== Segment start ==

(** * KRONOS keystroke capture: the event-to-metrics pipeline

    A shallow embedding of [src/App.tsx] (the [App] component's state and
    handlers, the export of the log and what the page shows of the
    analysis), of the [KeyEntry] interface and of [analyzeKeystrokes]
    (the Gemini service, with its prompt), followed by the properties of
    the pipeline.

    Conventions of the embedding.
    - A JavaScript string is the sequence of its UTF-16 code units, so
      that [length] is the [.length] of the source and a regular
      expression without the [u] flag consumes one unit per character.
    - [Date.now()] yields a time value, an integral number of
      milliseconds.  The fields of an entry that hold integral numbers,
      [timestamp] and [interval], are kept in [Z], and so is the
      tracker.  The handler's [now - lastKeyTime.current] is the
      subtraction of two numbers: [minus] gives the exact difference
      rounded as binary64 rounds it, which is the exact difference as
      long as that is below [2 ^ 53] in magnitude (lemma [minus_exact])
      and is what the operator of binary64 yields on all time values
      (lemma [minus_num_sub]).
    - The statistics are computed in IEEE 754 binary64, the arithmetic
      of a JavaScript [number], through the Standard Library's
      [SpecFloat]: they read the integers as numbers ([of_int]) and add,
      subtract, divide and round them as the source does.
    - The component is driven by events; each handler runs to completion
      before the next event is taken, as in the browser's event loop.
      A click on the analysis button comes with the way the constructor
      of the client ends, which [analyzeKeystrokes] calls outside its
      [try]: by returning, or by throwing.
    - The built-in operations that the export and the prompt rely on
      ([padEnd], [join], the rendering of an integer in a template
      literal and [Date.prototype.toISOString]) are written out from
      their definitions in ECMAScript; an exception thrown by one of
      them is the value [None]. *)

From Stdlib Require Import QArith Qround.
From Stdlib Require Import ZArith NArith Lia Ascii String.
From Stdlib Require Import DecimalString DecimalZ DecimalPos.
From Stdlib Require Import Floats.SpecFloat.
From stdpp Require Import base strings list.

Local Open Scope Z_scope.

(** ** Strings *)

Definition code_unit := N.
Definition jsstring := list code_unit.

(** The code units of an ASCII literal. *)
Definition js (s : string) : jsstring :=
  N_of_ascii <$> list_ascii_of_string s.

(** ** Data model (the [KeyEntry] interface) *)

Inductive KeyType := alpha | numeric | special | command.

Record KeyEntry := {
  id : jsstring;
  key : jsstring;
  code : jsstring;
  timestamp : Z;
  interval : Z;
  type : KeyType
}.

(** The two fields of a DOM [KeyboardEvent] that the handler reads. *)
Module KeyboardEvent.

Record t := { key : jsstring; code : jsstring }.

End KeyboardEvent.

(** ** Event classifier (App.tsx, lines 46-48) *)

Definition in_range (lo hi : N) (c : code_unit) : bool :=
  ((lo <=? c) && (c <=? hi))%N.

(** The character classes [[a-zA-Z]] and [[0-9]]. *)
Definition class_a_zA_Z (c : code_unit) : bool :=
  in_range 97 122 c || in_range 65 90 c.

Definition class_0_9 (c : code_unit) : bool :=
  in_range 48 57 c.

(** [/^[cls]$/.test(s)]: the whole input is one unit of the class. *)
Definition test_one (cls : code_unit -> bool) (s : jsstring) : bool :=
  match s with
  | [c] => cls c
  | _ => false
  end.

Definition classify (k : jsstring) : KeyType :=
  if test_one class_a_zA_Z k then alpha
  else if test_one class_0_9 k then numeric
  else if (1 <? length k)%nat then command
  else special.

(** The reference definition of the classifier: four rules, each one
    applying only when the earlier ones do not. *)
Definition latin_letter (c : code_unit) : Prop :=
  c ∈ js "ABCDEFGHIJKLMNOPQRSTUVWXYZ" ∨
  c ∈ js "abcdefghijklmnopqrstuvwxyz".

Definition decimal_digit (c : code_unit) : Prop :=
  c ∈ js "0123456789".

Definition single (P : code_unit -> Prop) (k : jsstring) : Prop :=
  ∃ c, k = [c] ∧ P c.

Inductive classifies (k : jsstring) : KeyType -> Prop :=
  | rule_alpha :
      single latin_letter k -> classifies k alpha
  | rule_numeric :
      ¬ single latin_letter k -> single decimal_digit k ->
      classifies k numeric
  | rule_command :
      ¬ single latin_letter k -> ¬ single decimal_digit k ->
      (1 < length k)%nat -> classifies k command
  | rule_special :
      ¬ single latin_letter k -> ¬ single decimal_digit k ->
      ¬ (1 < length k)%nat -> classifies k special.

(** ** Feature extraction and the analysis service (geminiService) *)

(** The two values that [analyzeKeystrokes] derives from the log and
    embeds in the prompt (lines 8-9). *)
Record Payload := {
  sequence : jsstring;
  timings : list Z
}.

Definition extract (entries : list KeyEntry) : Payload :=
  {| sequence := concat (key <$> entries);
     timings := take 50 (interval <$> entries) |}.

(** How the promise returned by [ai.models.generateContent] settles:
    fulfilled with a response whose [text] may be undefined, or rejected
    with an error value. *)
Inductive Outcome :=
  | Fulfilled (text : option jsstring)
  | Rejected (error : jsstring).

Definition unable_message : jsstring := js "Unable to generate analysis.".
Definition failed_message : jsstring :=
  js "Analysis failed due to an API error.".

(** The [try]/[catch] around the call (lines 25-38);
    [response.text || "..."] falls back on an undefined or empty text. *)
Definition settle (o : Outcome) : jsstring :=
  match o with
  | Fulfilled (Some (c :: text)) => c :: text
  | Fulfilled _ => unable_message
  | Rejected _ => failed_message
  end.

(** [analyzeKeystrokes]: how its promise settles, [Some] string when it
    is fulfilled and [None] when it is rejected.  [GoogleGenAI] is the
    way [new GoogleGenAI(...)] ends (line 5, before the [try]): [None]
    when the constructor throws, which rejects the promise, else the
    client, with the remote model as a function of the payload placed in
    the prompt. *)
Definition analyzeKeystrokes (GoogleGenAI : option (Payload -> Outcome))
    (entries : list KeyEntry) : option jsstring :=
  generateContent ← GoogleGenAI;
  Some (settle (generateContent (extract entries))).

(** ** The component state and its handlers (App.tsx) *)

Record App := {
  entries : list KeyEntry;
  isRecording : bool;
  analysis : option jsstring;
  isAnalyzing : bool;
  lastKeyTime : Z
}.

(** The state after the first render at time [mounted]:
    [useRef(Date.now())] stores the time of the mount. *)
Definition mount (mounted : Z) : App :=
  {| entries := [];
     isRecording := true;
     analysis := None;
     isAnalyzing := false;
     lastKeyTime := mounted |}.

(** [roundTiesToEven] on integers: the integer nearest to [z] among the
    numbers, which have 53 significant bits, the one with the even last
    place of two equally near.  An integer below [2 ^ 53] in magnitude
    is a number. *)
Definition round_ties_even (z : Z) : Z :=
  let a := Z.abs z in
  if a <? 2 ^ 53 then z
  else
    let k := Z.log2 a - 52 in
    let q := a / 2 ^ k in
    let r := a mod 2 ^ k in
    let up := (2 ^ (k - 1) <? r) || ((r =? 2 ^ (k - 1)) && Z.odd q) in
    Z.sgn z * ((if up then q + 1 else q) * 2 ^ k).

(** The operator [-] on two integral numbers: the exact difference,
    rounded. *)
Definition minus (x y : Z) : Z := round_ties_even (x - y).

(** [handleKeyDown] (lines 33-52); [now] is the value of [Date.now()] and
    [rnd] the string drawn for the entry's id. *)
Definition handleKeyDown (e : KeyboardEvent.t) (now : Z) (rnd : jsstring)
    (s : App) : App :=
  if negb (isRecording s) then s
  else
    let interval := minus now (lastKeyTime s) in
    let newEntry :=
      {| id := rnd;
         key := KeyboardEvent.key e;
         code := KeyboardEvent.code e;
         timestamp := now;
         interval := interval;
         type := classify (KeyboardEvent.key e) |} in
    {| entries := entries s ++ [newEntry];
       isRecording := isRecording s;
       analysis := analysis s;
       isAnalyzing := isAnalyzing s;
       lastKeyTime := now |}.

(** The PAUSE/RESUME button: [setIsRecording(!isRecording)]. *)
Definition toggleRecording (s : App) : App :=
  {| entries := entries s;
     isRecording := negb (isRecording s);
     analysis := analysis s;
     isAnalyzing := isAnalyzing s;
     lastKeyTime := lastKeyTime s |}.

(** [clearLogs] (lines 59-62). *)
Definition clearLogs (s : App) : App :=
  {| entries := [];
     isRecording := isRecording s;
     analysis := None;
     isAnalyzing := isAnalyzing s;
     lastKeyTime := lastKeyTime s |}.

(** [runAnalysis] (lines 78-84) up to its [await]: the new state and the
    requests sent to the model (none or one).  [client] tells whether
    the constructor called by [analyzeKeystrokes] returns: when it
    throws, the flag has been set and no request is made. *)
Definition runAnalysis (client : bool) (s : App) : App * list Payload :=
  if (length (entries s) <? 5)%nat then (s, [])
  else
    ({| entries := entries s;
        isRecording := isRecording s;
        analysis := analysis s;
        isAnalyzing := true;
        lastKeyTime := lastKeyTime s |},
     if client then [extract (entries s)] else []).

(** [runAnalysis] after its [await], once the request has settled: the
    promise of [analyzeKeystrokes] is then fulfilled.  It is rejected
    when the constructor throws, and these two lines do not run. *)
Definition runAnalysis_resume (o : Outcome) (s : App) : App :=
  {| entries := entries s;
     isRecording := isRecording s;
     analysis := Some (settle o);
     isAnalyzing := false;
     lastKeyTime := lastKeyTime s |}.

(** What can happen to the mounted component. *)
Inductive Event :=
  | KeyDown (e : KeyboardEvent.t) (now : Z) (rnd : jsstring)
  | ToggleRecording
  | ClearLogs
  | RunAnalysis (client : bool)
  | AnalysisSettled (o : Outcome).

Definition step (s : App) (ev : Event) : App * list Payload :=
  match ev with
  | KeyDown e now rnd => (handleKeyDown e now rnd s, [])
  | ToggleRecording => (toggleRecording s, [])
  | ClearLogs => (clearLogs s, [])
  | RunAnalysis client => runAnalysis client s
  | AnalysisSettled o => (runAnalysis_resume o s, [])
  end.

(** The state reached from [s] by a sequence of events. *)
Definition run (s : App) (evs : list Event) : App :=
  foldl (λ s ev, fst (step s ev)) s evs.

(** The requests issued along the way, oldest first. *)
Fixpoint requests (s : App) (evs : list Event) : list Payload :=
  match evs with
  | [] => []
  | ev :: evs => snd (step s ev) ++ requests (fst (step s ev)) evs
  end.

(** The clock values stored by the key events of a trace that were
    recorded, oldest first; [rec] tells whether capture is armed. *)
Fixpoint recorded (rec : bool) (evs : list Event) : list Z :=
  match evs with
  | [] => []
  | KeyDown _ now _ :: evs =>
      if rec then now :: recorded rec evs else recorded rec evs
  | ToggleRecording :: evs => recorded (negb rec) evs
  | _ :: evs => recorded rec evs
  end.

(** The clock value of every key event of a trace, oldest first. *)
Definition clock_readings (evs : list Event) : list Z :=
  omap (λ ev, match ev with KeyDown _ now _ => Some now | _ => None end) evs.

(** A clock that never runs backwards from [t]. *)
Fixpoint monotonic_from (t : Z) (ts : list Z) : Prop :=
  match ts with
  | [] => True
  | t' :: ts => t <= t' ∧ monotonic_from t' ts
  end.

(** Clock readings that are time values less than [2 ^ 53] ms apart
    from one another: they lie in [[lo, hi)]. *)
Definition window (lo hi : Z) : Prop :=
  - 2 ^ 53 < lo ∧ hi <= 2 ^ 53 ∧ hi - lo <= 2 ^ 53.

== Segment end ==

• **TASK DIRECTIONS**
A single number, please: how many lines in the data above contain the string "after"?

• **RESPONSE FOR THIS EXERCISE**
2